The national drought footprint shrank slightly this week, as heavy rains fell across the South, Southeast, Midwest and parts of the Mid-Atlantic states, and major snowfall blanketed parts of the Rocky Mountains and Northern Cascades, bringing relief to those regions. However, the hardest-hit drought region — the Great Plains — continued to experience drier-than-average conditions, with the drought continuing to hold on.
A new federal drought outlook issued on Thursday projects that the drought conditions are likely to remain entrenched through April, and that the drought may even worsen from the Plains to the Rockies and into the Southwest, along with another area of persistent and expanding drought in the Southeast, including southern Georgia and the Florida Panhandle.
“Unfortunately it looks like most of the central and southern Plains . . . is going to continue to have significant drought problems,” said Anthony Artusa, a seasonal forecaster with the National Oceanic and Atmospheric Administration(NOAA).
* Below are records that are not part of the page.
(* ===== verification/EventChunkerProofs.v ===== *)
(** * Properties of the reader of data files

    [enc_data_file] writes a data file as the archive does. However the file is
    cut into chunks, the reader gives the events before the end of the range in
    order, ends, and says that the range is complete exactly when it has seen
    an event at or after the end. *)
From Stdlib Require Import ZArith Lia.
From stdpp Require Import base numbers option strings list sorting.
From S2P Require Import Prelude NetpodTypes Retention Ranges Items Events ChannelConfig EventFull EventFullProofs DataIndex DataFileProofs EventChunker.

#[local] Open Scope Z_scope.
#[local] Open Scope rust_scope.

(** ** The format *)

(** What an event on disk has besides its row. *)
Record disk_extra : Type := mkDiskExtra {
  dx_ttl : Z;
  dx_ioc_ts : Z;
  dx_status : Z;
  dx_severity : Z;
  dx_array : bool
}.

Definition disk_ev : Type := disk_extra * EfEvent.

Definition enc_comp (c : option CompressionMethod) : list Z := match c with Some BitshuffleLZ4 => be_bytes 1 0 | None => [] end.

Definition enc_dims (s : Shape) : list Z :=
  match s with
  | Scalar => []
  | Wave n => be_bytes 1 1 ++ be_bytes 4 n
  | Image n m => be_bytes 1 2 ++ be_bytes 4 n ++ be_bytes 4 m
  end.

Definition dev_flags (e : disk_ev) : Z :=
  (if bool_decide (ee_comp e.2 <> None) then 0x80 else 0) + (if dx_array e.1 then 0x40 else 0) + (if ee_be e.2 then 0x20 else 0) +
  (match ee_shape e.2 with Scalar => 0 | _ => 0x10 end).

(** The fields after the pulse, up to the data. *)
Definition dev_fields (e : disk_ev) : list Z :=
  be_bytes 8 (dx_ioc_ts e.1) ++ be_bytes 1 (dx_status e.1) ++ be_bytes 1 (dx_severity e.1) ++ be_bytes 4 (2 ^ 32 - 1) ++
  be_bytes 1 (dev_flags e) ++ be_bytes 1 (ScalarType_index (ee_scalar_type e.2)) ++ enc_comp (ee_comp e.2) ++ enc_dims (ee_shape e.2).

Definition dev_len (e : disk_ev) : nat := 28 + length (dev_fields e) + length (ee_blob e.2) + 4.

Definition enc_ev (e : disk_ev) : list Z :=
  be_bytes 4 (Z.of_nat (dev_len e)) ++ be_bytes 8 (dx_ttl e.1) ++ be_bytes 8 (ee_ts e.2) ++ be_bytes 8 (ee_pulse e.2) ++
  dev_fields e ++ ee_blob e.2 ++ be_bytes 4 (Z.of_nat (dev_len e)).

Lemma length_enc_ev e : length (enc_ev e) = dev_len e.
Proof. unfold enc_ev, dev_len. rewrite !length_app, !be_bytes_length. lia. Qed.

(** The fields are in their widths, and the scalar type has a code. *)
Record ev_wf (e : disk_ev) : Prop := {
  ev_wf_ttl : is_u64 (dx_ttl e.1);
  ev_wf_ts : is_u64 (ee_ts e.2);
  ev_wf_pulse : is_u64 (ee_pulse e.2);
  ev_wf_ioc : is_u64 (dx_ioc_ts e.1);
  ev_wf_status : is_u8 (dx_status e.1);
  ev_wf_severity : is_u8 (dx_severity e.1);
  ev_wf_type : ee_scalar_type e.2 <> Enum;
  ev_wf_shape : match ee_shape e.2 with Scalar => True | Wave n => in_u 32 n | Image n m => in_u 32 n /\ in_u 32 m end
}.
(** A turn of [poll_next] in the states [Normal] and [Closing1]. In [Closing1] the
    input does not keep it waiting. *)
Definition fx_turn (ck : Clock) (closing : bool) (self : Fetchmpx) : Fetchmpx * (outcome fx_error FetchmpxItem + bool * bool) :=
  match fx_poll_inp_dispatch ck self with
  | (self, Ready (Some (Ok (Some x)))) => (self, inl (Ok x))
  | (self, Ready (Some (Ok None))) => fx_poll_both ck true false self
  | (self, Ready (Some (Err _))) => fx_poll_both ck true false (fx_set_state FxDone self)
  | (self, Ready (Some Panic)) => (self, inl Panic)
  | (self, Ready None) => fx_poll_both ck false false self
  | (self, Pending) => fx_poll_both ck false (negb closing) self
  end.

(** The loop of [poll_next]. *)
Fixpoint fx_poll_loop (fuel : nat) (ck : Clock) (self : Fetchmpx) : Fetchmpx * Poll (option (outcome fx_error FetchmpxItem)) :=
  match fuel with
  | O => (self, Ready (Some Panic))
  | S fuel =>
      match LocalLog_pop (fx_llog self) with
      | (llog, Some x) =>
          (mkFetchmpx (fx_state self) (fx_polling self) (fx_monitoring self) (fx_inp_buf self) (fx_inp_done self) llog,
           Ready (Some (Ok (FxLocalLog x))))
      | (_, None) =>
          match fx_state self with
          | FxDone => (fx_set_state FxDone2 self, Ready None)
          | FxDone2 => (self, Ready None)
          | st =>
              let closing := match st with FxClosing1 => true | _ => false end in
              match fx_turn ck closing self with
              | (self, inl x) => (self, Ready (Some x))
              | (self, inr (true, _)) => fx_poll_loop fuel ck self
              | (self, inr (false, pending)) => (if closing && negb pending then fx_set_state FxDone self else self, hpp_end pending)
              end
          end
      end
  end.

(** A turn that goes on hands messages on, or the polling makes a step without
    an item. *)
Definition fx_poll_next (ck : Clock) (self : Fetchmpx) : Fetchmpx * Poll (option (outcome fx_error FetchmpxItem)) :=
  fx_poll_loop (length (fx_inp_buf self) + length (fp_inp_buf (fx_polling self)) + 5) ck self.
End Fetch.
(** A part of a turn puts out an item, fails or panics, or says whether it made
    progress; without progress it waits, for commands at least. *)
Definition HandlerTurn : Type := ChannelHandler * (outcome handler_error HandlerItem + bool).

Definition hd_turn_creating (ck : Clock) (progress : bool) (st : Creating) (self : ChannelHandler) : HandlerTurn :=
  let '(inp, st, r) := hd_poll_proto_rx_creating (hd_inp_buf self) (hd_inp_done self) 0 st in
  match r with
  | Ready (Some (Err e)) => (hd_set HsDone1 inp self, inl (Err e))
  | _ =>
      let progress := match r with Ready (Some _) => true | _ => progress end in
      let '(st, r) := cr_poll_next ck st in
      let self := hd_set (HsCreating st) inp self in
      match r with
      | Ready (Some (Ok (CiCaMsgOut m))) => (self, inl (Ok (ItProtoOut m)))
      | Ready (Some (Ok (CiChannelInfoQuery q))) => (self, inl (Ok (ItChannelInfoQuery (HdChannelInfoQuery q))))
      | Ready (Some (Ok (CiDone sid scalar_type shape ca_dbr_ty chi))) =>
          (hd_set_state (HsRunning (rn_new ck (hd_cid self) sid scalar_type shape ca_dbr_ty chi (hd_is_polled self))) self, inr true)
      | Ready (Some _) => (self, inl Panic)
      | Ready None | Pending => (self, inr progress)
      end
  end.

Definition hd_turn_running (ck : Clock) (progress : bool) (st : Running) (self : ChannelHandler) : HandlerTurn :=
  let '(inp, st, progress, _) := hd_push_running (hd_inp_buf self) progress st in
  let '(st, r) := rn_poll_next ck st in
  let self := hd_set (HsRunning st) inp self in
  match r with
  | Ready (Some (Ok x)) => (self, inl (Ok (hd_of_running x)))
  | Ready (Some (Err e)) => (hd_set_state HsDone1 self, inl (Err (HandlerRunning e)))
  | Ready (Some Panic) => (self, inl Panic)
  | Ready None =>
      let msg := CaMsg_from_ty_ts (CaChannelClose (mkChannelClose (rn_sid st) (hd_cid self))) (ck_now ck) in
      (hd_set_state (HsClosing1 false true (sleep ck (millis 2000))) self, inl (Ok (ItProtoOut msg)))
  | Pending => (self, inr progress)
  end.

Definition hd_turn_closing1 (ck : Clock) (progress ack fut : bool) (to : Z) (self : ChannelHandler) : HandlerTurn :=
  let '(inp, ack, progress) :=
    match hd_inp_buf self with
    | item :: inp => (inp, match cm_ty (prx_msg item) with CaChannelCloseRes _ => true | _ => ack end, true)
    | [] => ([], ack, progress)
    end in
  let progress := fut || progress in
  if ack || timer_ready ck to then (hd_set HsClosing2 inp self, inr true)
  else (hd_set (HsClosing1 ack false to) inp self, inr progress).

Definition hd_turn (ck : Clock) (progress : bool) (self : ChannelHandler) : HandlerTurn :=
  match hd_state self with
  | HsInit => (hd_set_state (HsCreating (cr_new ck (hd_cid self) (hd_name self) (hd_backend self))) self, inr true)
  | HsCreating st => hd_turn_creating ck progress st self
  | HsRunning st => hd_turn_running ck progress st self
  | HsClosing1 ack fut to => hd_turn_closing1 ck progress ack fut to self
  | HsClosing2 => (hd_set_state HsDone1 self, inr true)
  | HsDone1 =>
      let answers := if hd_removing self then S (hd_answers self) else hd_answers self in
      (hd_set_state HsDone (hd_set_removing (hd_removing self) answers self), inr true)
  | HsDone => (self, inr progress)
  end.

(** The loop of [poll_next]: an item, a command, then the state. Without a
    command the handler waits for one. *)
Fixpoint hd_poll_loop (fuel : nat) (ck : Clock) (self : ChannelHandler) : ChannelHandler * Poll (option (outcome handler_error HandlerItem)) :=
  match fuel with
  | O => (self, Ready (Some Panic))
  | S fuel =>
      match hd_outbuf self with
      | x :: out =>
          (mkChannelHandler (hd_state self) (hd_removing self) (hd_answers self) (hd_cid self) (hd_backend self) (hd_name self)
             (hd_is_polled self) (hd_inp_buf self) (hd_inp_done self) (hd_cmds self) out, Ready (Some (Ok x)))
      | [] =>
          let cmd :=
            match hd_cmds self with
            | c :: cmds =>
                let self := hd_set_cmds cmds self in
                match hd_state self with
                | HsDone => Some (self, true)
                | _ => (fun s => (s, true)) <$> hd_handle_cmd ck c self
                end
            | [] => Some (self, false)
            end in
          match cmd with
          | None => (self, Ready (Some Panic))
          | Some (self, progress) =>
              match hd_turn ck progress self with
              | (self, inl x) => (self, Ready (Some x))
              | (self, inr true) => hd_poll_loop fuel ck self
              | (self, inr false) => (self, Pending)
              end
          end
      end
  end.
Lemma hd_turn_inv ck progress h : hd_inv h -> hd_inv (hd_turn ck progress h).1.
Proof.
  unfold hd_turn, hd_inv at 1. destruct (hd_state h) as [|st|st|ack fut to| | |] eqn:Es; intros Hs; try done; [| | |by cbn [fst]; unfold hd_inv; rewrite Es].
  - unfold hd_turn_creating. pose proof (hd_creating_rx_ok (hd_inp_buf h) (hd_inp_done h) 0 st Hs) as Hst1.
    destruct (hd_poll_proto_rx_creating _ _ _ _) as [[inp st1] r]. cbn [fst snd] in Hst1. unfold cr_poll_next.
    pose proof (cr_poll_loop_ok (length (cr_inp_buf st1) + 4) ck st1 Hst1) as Hl.
    destruct r as [[[|e|]|]|]; [|done|..]; (destruct (cr_poll_loop _ ck st1) as [st2 [[[[]| |]|]|]]; try exact Hl; by apply rn_new_ok).
  - unfold hd_turn_running. pose proof (hd_push_running_ok (hd_inp_buf h) progress st Hs) as Hp.
    destruct (hd_push_running _ _ _) as [[[inp st1] b] ?]. destruct Hp as [Hp _]. pose proof (rn_poll_next_safe ck st1 Hp) as Hr.
    destruct (rn_poll_next ck st1) as [st2 [[[y| |]|]|]]; destruct Hr as [Hr ?]; try done.
  - unfold hd_turn_closing1. destruct (hd_inp_buf h); by destruct (_ || timer_ready ck to).
Qed.

Lemma rn_trigger_remove_ok ck st : rn_ok st -> rn_ok (rn_trigger_remove ck st).
Proof.
  unfold rn_ok, rn_trigger_remove. cbn [rn_state rn_inp_done rn_inp_buf]. destruct (rn_state st) as [x|]; [|done]. intros (Hx & Hd & Hl).
  destruct (fx_trigger_closing_next ck x Hx) as [(H1 & _ & H3 & _) _]. split; [done|]. split; [|done]. unfold fx_trigger_remove. congruence.
Qed.

Lemma hd_handle_cmd_inv ck c h h' : hd_inv h -> hd_handle_cmd ck c h = Some h' -> hd_inv h'.
Proof.
  unfold hd_handle_cmd. intros Hh. destruct c; [|by intros [= <-]]. destruct (hd_removing h); [by intros [= <-]|].
  unfold hd_handle_cmd_remove. cbn [hd_set_removing hd_state]. unfold hd_inv in Hh.
  destruct (hd_state h) eqn:Es; intros [= <-]; unfold hd_inv; cbn [hd_set_state hd_set hd_set_removing hd_state]; rewrite ?Es; try done.
  by apply rn_trigger_remove_ok.
Qed.

Lemma hd_poll_loop_inv fuel ck h : hd_inv h -> hd_inv (hd_poll_loop fuel ck h).1.
Proof.
  revert h. induction fuel as [|fuel IH]; intros h Hh; cbn [hd_poll_loop]; [done|].
  destruct (hd_outbuf h); [|done].
  assert (Hgo : forall h1 progress, hd_inv h1 -> hd_inv
    (match hd_turn ck progress h1 with
     | (self, inl x) => (self, Ready (Some x))
     | (self, inr true) => hd_poll_loop fuel ck self
     | (self, inr false) => (self, Pending)
     end).1).
  { intros h1 progress Hh1. pose proof (hd_turn_inv ck progress h1 Hh1) as Ht. destruct (hd_turn ck progress h1) as [h2 [x|[]]]; try done. by apply IH. }
  destruct (hd_cmds h) as [|c cmds]; [by apply Hgo|]. assert (hd_inv (hd_set_cmds cmds h)) as Hc by exact Hh.
  change (hd_state (hd_set_cmds cmds h)) with (hd_state h).
  destruct (hd_state h) eqn:Es; try (destruct (hd_handle_cmd ck c (hd_set_cmds cmds h)) as [h1|] eqn:Eh; [|done];
    cbn [fmap option_fmap option_map]; apply Hgo; by eapply hd_handle_cmd_inv). by apply Hgo.
Qed.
The economic impacts of this drought have been staggering. The drought of 2011-12, which is still ongoing, is comparable in size to severe droughts that occurred in the 1950s, and is already being blamed for more than $35 billion in crop losses alone, according to the reinsurance company Aon Benfield. Others estimate that the total cost could exceed $100 billion, making this event rival Hurricane Sandy for the most expensive natural disaster of 2012.
In Texas, which has been struggling with severe drought conditions since 2011, the areas of the state that recently emerged from drought are expected to slip right back into it during the latter half of the winter season and into spring, NOAA said.
As of Jan. 15, 58.87 percent of the land area in the lower 48 states was experiencing some form of drought conditions, according to the U.S. Drought Monitor. That marks a slight improvement from last week, when the number was 60.26 percent. More than half of the continental U.S. has been under at least moderate drought conditions since June. The drought peaked in July, when nearly 62 percent of the lower 48 states were classified as being in moderate drought or worse conditions.